Lemma wholeb_ok pm : wholeb pm = true -> whole pm.
Proof.
  unfold wholeb. rewrite forallb_forall. intros H p Hp. specialize (H p). rewrite <- list_elem_of_In, elem_of_seqZ in H.
  specialize (H ltac:(lia)). by apply bool_decide_eq_true in H.
Qed.

Lemma pair_tmp : whole (target_part_map (nd_part (nodes pair_start 0))) /\
  tmp_part_map (nd_part (nodes pair_start 0)) = part_map (nd_part (nodes pair_start 0)) /\
  tmp_inst_part_tbl (nd_part (nodes pair_start 0)) = inst_part_tbl (nd_part (nodes pair_start 0)).
Proof.
  split; [apply wholeb_ok; vm_compute; reflexivity|]. exact (start_tmp 2 7 pair_info 0 pair_mngr ltac:(lia) ltac:(lia)).
Qed.

(** The same reform up to the point where the reformer publishes. *)
Lemma pair_half : exists s, rtc (net_step false pair_info 7) pair_start s /\ nd_status (nodes s 0) = REMASTER_PUBLISH /\ fin (nodes s 0).
Proof.
  assert (match acts false pair_info 7 (take 11 pair_schedule) pair_start with
          | Some s => (nd_status (nodes s 0) =? REMASTER_PUBLISH) && ((REMASTER_ASSIGN_TASK <=? nd_finish (nodes s 0)) && (nd_finish (nodes s 0) <=? REMASTER_DONE))
          | None => false end = true) as H by (vm_compute; reflexivity).
  destruct (acts false pair_info 7 (take 11 pair_schedule) pair_start) as [s|] eqn:E; [|discriminate]. exists s. split; [by eapply acts_ok|].
  unfold fin. lia.
Qed.

Lemma remaster_stop_witness : exists s freed n', rtc (net_step false pair_info 7) pair_start s /\ nd_status (nodes s 0) = REMASTER_PUBLISH /\
  drc_stop_remaster 0 2 true (nodes s 0) = Ok (Some (freed, n')) /\ part_map (nd_part n') = part_map (nd_part (nodes pair_start 0)).
Proof.
  destruct pair_half as (s & R & D & _), pair_reform as (ls & C & F), pair_tmp as (W & T1 & T2).
  destruct (remaster_stop pair_info 7 pair_start s ls 2 2 pair_init C (or_introl F) W T1 T2 R) as (freed & n' & E & _ & P & _).
  exists s, freed, n'. split; [exact R|]. split; [exact D|]. split; [exact E|exact P].
Defined.

(** Three instances, a fourth joins: the thread of the reformer. *)
Definition join_info : reform_info := mk_rinfo (mk_rlists [3] [] [] []) [0; 1; 2; 3] 0.

Definition fresh_rmngr (version : Z) : drc_remaster_mngr :=
  mk_rmngr (filled OG_MAX_INSTANCES 0) (filled OG_MAX_INSTANCES 0) (filled DRC_MAX_PART_NUM (mk_task 0 0 0 PART_INIT)) 0 0 version.

Lemma fresh_locals version : locals (fresh_rmngr version) [].
Proof.
  split; [reflexivity|by intros i t ?|]. intros j Hj. cbn [fresh_rmngr local_task_set]. rewrite filled_lookup by exact Hj. by eexists.
Qed.

Lemma start_can_run before version r m ls n : before <> 0 -> before <> 1 -> is_inst (ri_master r) -> none_removed m (rl_abort (ri_lists r)) (rl_fail (ri_lists r)) ->
  can_reform (nd_part (start_node before version r (ri_master r) m)) ls n (rl_join (ri_lists r)) (rl_leave (ri_lists r)) ->
  can_run r (ri_master r) ls n
    (nd_set_run (ri_master r =? ri_master r) false (start_node before version r (ri_master r) m)).
Proof.
  intros H0 H1 Hi Hf C. set (s := start_node before version r (ri_master r) m) in *.
  assert (nd_rem s = fresh_rmngr version /\ nd_complete s = 0 /\ nd_deposit s = drc_deposit_map_init) as (Er & Ec & Ed).
  { unfold s, start_node, drc_start_remaster. replace (before =? 0) with false by lia. replace (before =? 1) with false by lia. split; [reflexivity|split; reflexivity]. }
  split; cbn [nd_set_run nd_part nd_rem nd_is_master nd_complete nd_deposit].
  - unfold s. by rewrite start_part.
  - exact C.
  - unfold s, none_removed. by rewrite start_part.
  - apply Z.eqb_refl.
  - rewrite Er. cbn [fresh_rmngr rg_set_complete rg_status]. rewrite filled_lookup by exact Hi. by eexists.
  - intros x Hx. rewrite Er. cbn [fresh_rmngr rg_set_complete rg_task_num]. by rewrite filled_lookup.
  - rewrite Er. apply fresh_locals.
  - exact Ec.
  - intros x Hx. rewrite Ed. unfold drc_deposit_map_init. exists x. apply elem_of_list_to_map_1.
    + rewrite <- list_fmap_compose. change (fst ∘ (fun i : Z => (i, i))) with (fun i : Z => i). rewrite list_fmap_id. apply NoDup_seqZ.
    + apply list_elem_of_fmap. exists x. split; [done|]. apply elem_of_seqZ. unfold is_inst in Hx. lia.
Qed.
• • •
Task prompt.
Nothing in the listing should be left out; repeat it exactly.

Task solution.
Lemma wholeb_ok pm : wholeb pm = true -> whole pm.
Proof.
  unfold wholeb. rewrite forallb_forall. intros H p Hp. specialize (H p). rewrite <- list_elem_of_In, elem_of_seqZ in H.
  specialize (H ltac:(lia)). by apply bool_decide_eq_true in H.
Qed.

Lemma pair_tmp : whole (target_part_map (nd_part (nodes pair_start 0))) /\
  tmp_part_map (nd_part (nodes pair_start 0)) = part_map (nd_part (nodes pair_start 0)) /\
  tmp_inst_part_tbl (nd_part (nodes pair_start 0)) = inst_part_tbl (nd_part (nodes pair_start 0)).
Proof.
  split; [apply wholeb_ok; vm_compute; reflexivity|]. exact (start_tmp 2 7 pair_info 0 pair_mngr ltac:(lia) ltac:(lia)).
Qed.

(** The same reform up to the point where the reformer publishes. *)
Lemma pair_half : exists s, rtc (net_step false pair_info 7) pair_start s /\ nd_status (nodes s 0) = REMASTER_PUBLISH /\ fin (nodes s 0).
Proof.
  assert (match acts false pair_info 7 (take 11 pair_schedule) pair_start with
          | Some s => (nd_status (nodes s 0) =? REMASTER_PUBLISH) && ((REMASTER_ASSIGN_TASK <=? nd_finish (nodes s 0)) && (nd_finish (nodes s 0) <=? REMASTER_DONE))
          | None => false end = true) as H by (vm_compute; reflexivity).
  destruct (acts false pair_info 7 (take 11 pair_schedule) pair_start) as [s|] eqn:E; [|discriminate]. exists s. split; [by eapply acts_ok|].
  unfold fin. lia.
Qed.

Lemma remaster_stop_witness : exists s freed n', rtc (net_step false pair_info 7) pair_start s /\ nd_status (nodes s 0) = REMASTER_PUBLISH /\
  drc_stop_remaster 0 2 true (nodes s 0) = Ok (Some (freed, n')) /\ part_map (nd_part n') = part_map (nd_part (nodes pair_start 0)).
Proof.
  destruct pair_half as (s & R & D & _), pair_reform as (ls & C & F), pair_tmp as (W & T1 & T2).
  destruct (remaster_stop pair_info 7 pair_start s ls 2 2 pair_init C (or_introl F) W T1 T2 R) as (freed & n' & E & _ & P & _).
  exists s, freed, n'. split; [exact R|]. split; [exact D|]. split; [exact E|exact P].
Defined.

(** Three instances, a fourth joins: the thread of the reformer. *)
Definition join_info : reform_info := mk_rinfo (mk_rlists [3] [] [] []) [0; 1; 2; 3] 0.

Definition fresh_rmngr (version : Z) : drc_remaster_mngr :=
  mk_rmngr (filled OG_MAX_INSTANCES 0) (filled OG_MAX_INSTANCES 0) (filled DRC_MAX_PART_NUM (mk_task 0 0 0 PART_INIT)) 0 0 version.

Lemma fresh_locals version : locals (fresh_rmngr version) [].
Proof.
  split; [reflexivity|by intros i t ?|]. intros j Hj. cbn [fresh_rmngr local_task_set]. rewrite filled_lookup by exact Hj. by eexists.
Qed.

Lemma start_can_run before version r m ls n : before <> 0 -> before <> 1 -> is_inst (ri_master r) -> none_removed m (rl_abort (ri_lists r)) (rl_fail (ri_lists r)) ->
  can_reform (nd_part (start_node before version r (ri_master r) m)) ls n (rl_join (ri_lists r)) (rl_leave (ri_lists r)) ->
  can_run r (ri_master r) ls n
    (nd_set_run (ri_master r =? ri_master r) false (start_node before version r (ri_master r) m)).
Proof.
  intros H0 H1 Hi Hf C. set (s := start_node before version r (ri_master r) m) in *.
  assert (nd_rem s = fresh_rmngr version /\ nd_complete s = 0 /\ nd_deposit s = drc_deposit_map_init) as (Er & Ec & Ed).
  { unfold s, start_node, drc_start_remaster. replace (before =? 0) with false by lia. replace (before =? 1) with false by lia. split; [reflexivity|split; reflexivity]. }
  split; cbn [nd_set_run nd_part nd_rem nd_is_master nd_complete nd_deposit].
  - unfold s. by rewrite start_part.
  - exact C.
  - unfold s, none_removed. by rewrite start_part.
  - apply Z.eqb_refl.
  - rewrite Er. cbn [fresh_rmngr rg_set_complete rg_status]. rewrite filled_lookup by exact Hi. by eexists.
  - intros x Hx. rewrite Er. cbn [fresh_rmngr rg_set_complete rg_task_num]. by rewrite filled_lookup.
  - rewrite Er. apply fresh_locals.
  - exact Ec.
  - intros x Hx. rewrite Ed. unfold drc_deposit_map_init. exists x. apply elem_of_list_to_map_1.
    + rewrite <- list_fmap_compose. change (fst ∘ (fun i : Z => (i, i))) with (fun i : Z => i). rewrite list_fmap_id. apply NoDup_seqZ.
    + apply list_elem_of_fmap. exists x. split; [done|]. apply elem_of_seqZ. unfold is_inst in Hx. lia.
Qed.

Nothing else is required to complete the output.